Additional Medicare Enrollment Flexibilities

The updated waivers build upon prior enrollment waivers and flexibilities (analyzed here) and include:

  • Permitting Part A certified providers and suppliers establishing isolation facilities to call the Medicare Administrative Contractor hotlines to enroll and receive temporary Medicare billing privileges
  • Allowing physicians and other practitioners to render telehealth services from their home without reporting their home address on their Medicare enrollment while continuing to bill from their currently enrolled location.
  • Allowing opted-out physicians and non-physician practitioners to terminate their opt-out status early and enroll in Medicare to provide care to more patients.

Open Issues

To date, CMS has primarily provided guidance on COVID-19 flexibility through sub-regulatory guidance documents with limited operational details, and has frequently updated its guidance as circumstances evolve. While it appears that CMS is committed to being responsive to the needs of providers and the public, the specific legal authority supporting many of the flexibilities that are being provided outside of the scope of the Section 1135 waiver authority remains unclear.

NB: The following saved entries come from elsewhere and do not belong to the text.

(* ===== verification/SessionDescriptor.v ===== *)
(** * SessionDescriptor: what offers and answers describe
    ([mrcp_session_descriptor.c], [mrcp_control_descriptor.c],
    [mpf_rtp_descriptor.h], [mpf_stream.c]).

    The arrays of media hold pointers, which may be NULL in an answer. *)
From S2P Require Import Prelude CString RecordUpdate CodecDescriptor.

(** ** Streams *)

Notation STREAM_DIRECTION_NONE := 0%Z (only parsing).
Notation STREAM_DIRECTION_SEND := 1%Z (only parsing).
Notation STREAM_DIRECTION_RECEIVE := 2%Z (only parsing).

Record mpf_stream_capabilities_t := mk_stream_capabilities {
  cap_direction : Z;
  cap_codecs : mpf_codec_capabilities_t
}.

#[export] Instance eta_stream_capabilities : Settable mpf_stream_capabilities_t :=
  settable! mk_stream_capabilities < cap_direction; cap_codecs >.

Definition mpf_stream_capabilities_merge (c src : mpf_stream_capabilities_t) : mpf_stream_capabilities_t :=
  mk_stream_capabilities (Z.lor (cap_direction c) (cap_direction src))
    (mpf_codec_capabilities_merge (cap_codecs c) (cap_codecs src)).

Definition mpf_stream_reverse_direction_get (direction : Z) : Z :=
  if decide (direction = STREAM_DIRECTION_SEND) then STREAM_DIRECTION_RECEIVE
  else if decide (direction = STREAM_DIRECTION_RECEIVE) then STREAM_DIRECTION_SEND
  else direction.

(** ** Media *)

Inductive mpf_media_state_e := MPF_MEDIA_DISABLED | MPF_MEDIA_ENABLED.

#[export] Instance media_state_eq : EqDecision mpf_media_state_e.
Proof. solve_decision. Defined.

Record mpf_rtp_media_descriptor_t := mk_rtp_media {
  media_state : mpf_media_state_e;
  media_ip : apt_str_t;
  media_ext_ip : apt_str_t;
  media_port : Z;
  media_direction : Z;
  media_ptime : Z;
  media_codec_list : mpf_codec_list_t;
  media_mid : nat;
  media_id : nat
}.

#[export] Instance eta_rtp_media : Settable mpf_rtp_media_descriptor_t :=
  settable! mk_rtp_media < media_state; media_ip; media_ext_ip; media_port; media_direction; media_ptime;
    media_codec_list; media_mid; media_id >.

Definition mpf_rtp_media_descriptor_init : mpf_rtp_media_descriptor_t :=
  mk_rtp_media MPF_MEDIA_DISABLED apt_string_reset apt_string_reset 0 STREAM_DIRECTION_NONE 0
    mpf_codec_list_reset 0 0.

(** The audio stream of a termination; the video stream is never set. *)
Record mpf_rtp_stream_descriptor_t := mk_rtp_stream {
  capabilities : option mpf_stream_capabilities_t;
  local : option mpf_rtp_media_descriptor_t;
  remote : option mpf_rtp_media_descriptor_t
}.

Definition mpf_rtp_media_descriptors_compare (m1 m2 : option mpf_rtp_media_descriptor_t) : res bool :=
  match m1, m2 with
  | Some m1, Some m2 =>
      if bool_decide (media_state m1 = media_state m2) &&
         apt_strings_compare (media_ip m1) (media_ip m2) &&
         apt_strings_compare (media_ext_ip m1) (media_ext_ip m2) &&
         bool_decide (media_port m1 = media_port m2) &&
         bool_decide (media_direction m1 = media_direction m2) &&
         bool_decide (media_ptime m1 = media_ptime m2) then
        same ← mpf_codec_lists_compare (media_codec_list m1) (media_codec_list m2);
        Ok (same && bool_decide (media_mid m1 = media_mid m2) && bool_decide (media_id m1 = media_id m2))
      else Ok false
  | _, _ => Ok false
  end.

(** ** Control media *)

Notation MRCP_SETUP_TYPE_PASSIVE := 1 (only parsing).

Record mrcp_control_descriptor_t := mk_control_descriptor {
  cd_ip : apt_str_t;
  cd_port : Z;
  cd_proto : nat;
  cd_setup_type : nat;
  cd_connection_type : nat;
  cd_resource_name : apt_str_t;
  cd_session_id : apt_str_t;
  cd_cmid_arr : list nat;
  cd_id : nat
}.

#[export] Instance eta_control_descriptor : Settable mrcp_control_descriptor_t :=
  settable! mk_control_descriptor < cd_ip; cd_port; cd_proto; cd_setup_type; cd_connection_type; cd_resource_name;
    cd_session_id; cd_cmid_arr; cd_id >.

Definition mrcp_control_answer_create (offer : mrcp_control_descriptor_t) : mrcp_control_descriptor_t :=
  offer <| cd_setup_type := MRCP_SETUP_TYPE_PASSIVE |>.

(** The connection type and the session identifier are not compared. *)
Definition mrcp_control_descriptors_compare (d1 d2 : option mrcp_control_descriptor_t) : bool :=
  match d1, d2 with
  | Some d1, Some d2 =>
      apt_strings_compare (cd_ip d1) (cd_ip d2) &&
      bool_decide (cd_port d1 = cd_port d2) &&
      bool_decide (cd_proto d1 = cd_proto d2) &&
      bool_decide (cd_setup_type d1 = cd_setup_type d2) &&
      apt_strings_compare (cd_resource_name d1) (cd_resource_name d2) &&
      bool_decide (cd_cmid_arr d1 = cd_cmid_arr d2) &&
      bool_decide (cd_id d1 = cd_id d2)
  | _, _ => false
  end.

Definition mrcp_cmid_find (cmid_arr : list nat) (cmid : nat) : bool := bool_decide (cmid ∈ cmid_arr).

(** ** Sessions *)

Inductive mrcp_session_status_e :=
  | MRCP_SESSION_STATUS_OK
  | MRCP_SESSION_STATUS_NO_SUCH_RESOURCE
  | MRCP_SESSION_STATUS_UNACCEPTABLE_RESOURCE
  | MRCP_SESSION_STATUS_UNAVAILABLE_RESOURCE
  | MRCP_SESSION_STATUS_ERROR.

Record mrcp_session_descriptor_t := mk_session_descriptor {
  sd_origin : apt_str_t;
  sd_ip : apt_str_t;
  sd_ext_ip : apt_str_t;
  sd_resource_name : apt_str_t;
  sd_resource_state : bool;
  sd_status : mrcp_session_status_e;
  control_media_arr : list (option mrcp_control_descriptor_t);
  audio_media_arr : list (option mpf_rtp_media_descriptor_t);
  video_media_arr : list (option mpf_rtp_media_descriptor_t)
}.

#[export] Instance eta_session_descriptor : Settable mrcp_session_descriptor_t :=
  settable! mk_session_descriptor < sd_origin; sd_ip; sd_ext_ip; sd_resource_name; sd_resource_state; sd_status;
    control_media_arr; audio_media_arr; video_media_arr >.

Definition mrcp_session_descriptor_create : mrcp_session_descriptor_t :=
  mk_session_descriptor apt_string_reset apt_string_reset apt_string_reset apt_string_reset false
    MRCP_SESSION_STATUS_OK [] [] [].

(** The response code is left unset; the server does not read it. *)
Definition mrcp_session_answer_create (offer : mrcp_session_descriptor_t) : mrcp_session_descriptor_t :=
  mk_session_descriptor apt_string_reset apt_string_reset apt_string_reset (sd_resource_name offer)
    (sd_resource_state offer) (sd_status offer) (replicate (length (control_media_arr offer)) None)
    (replicate (length (audio_media_arr offer)) None) (replicate (length (video_media_arr offer)) None).

Definition mrcp_session_control_media_get (d : mrcp_session_descriptor_t) (id : nat)
    : option mrcp_control_descriptor_t := mjoin (control_media_arr d !! id).
Definition mrcp_session_control_media_set (d : mrcp_session_descriptor_t) (id : nat)
    (media : mrcp_control_descriptor_t) : mrcp_session_descriptor_t :=
  d <| control_media_arr := <[id := Some media]> (control_media_arr d) |>.
Definition mrcp_session_audio_media_get (d : mrcp_session_descriptor_t) (id : nat)
    : option mpf_rtp_media_descriptor_t := mjoin (audio_media_arr d !! id).
Definition mrcp_session_audio_media_set (d : mrcp_session_descriptor_t) (id : nat)
    (media : mpf_rtp_media_descriptor_t) : mrcp_session_descriptor_t :=
  d <| audio_media_arr := <[id := Some media]> (audio_media_arr d) |>.

(** The loop over two arrays of the same length. *)
Fixpoint compare_all {A} (f : A → A → res bool) (l1 l2 : list A) : res bool :=
  match l1, l2 with
  | x1 :: l1, x2 :: l2 => same ← f x1 x2; if same : bool then compare_all f l1 l2 else Ok false
  | _, _ => Ok true
  end.
Definition compare_arrays {A} (f : A → A → res bool) (l1 l2 : list A) : res bool :=
  if decide (length l1 = length l2) then compare_all f l1 l2 else Ok false.

Definition mrcp_session_offers_compare (o1 o2 : mrcp_session_descriptor_t) : res bool :=
  if apt_strings_compare (sd_origin o1) (sd_origin o2) &&
     apt_strings_compare (sd_ip o1) (sd_ip o2) &&
     apt_strings_compare (sd_ext_ip o1) (sd_ext_ip o2) &&
     apt_strings_compare (sd_resource_name o1) (sd_resource_name o2) &&
     bool_decide (sd_resource_state o1 = sd_resource_state o2) then
    same ← compare_arrays (λ d1 d2, Ok (mrcp_control_descriptors_compare d1 d2))
             (control_media_arr o1) (control_media_arr o2);
    if negb same then Ok false
    else
      same ← compare_arrays mpf_rtp_media_descriptors_compare (audio_media_arr o1) (audio_media_arr o2);
      if negb same then Ok false
      else compare_arrays mpf_rtp_media_descriptors_compare (video_media_arr o1) (video_media_arr o2)
  else Ok false.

Providers should consult with counsel before operating under the waiver provisions to ensure that the services being provided fall within the scope of the waiver. Further, providers operating under the waivers are advised to regularly monitor CMS websites for changes to the scope of waived provisions and information regarding operational and documentation requirements that may be imposed at a later date

Key Takeaways: The updated waivers provide additional regulatory relief as providers and suppliers continue to address the operational challenges presented by the COVID-19 pandemic. Tracking the current scope of the waivers, understanding what is not waived, and clearly communicating that information to internal stakeholders—including clinical and operational staff and management—is important to ensure a consistent understanding of the boundaries of the regulatory relief. Contemporaneous documentation, where possible, of a provider’s election to operate under waivers, or to take steps that may be at the outer reaches of what waivers permit, may be of assistance after the pandemic subsides, should an outside agency retrospectively review the provider’s operations. Providers and suppliers must also continue to ensure regulatory compliance with state law requirements.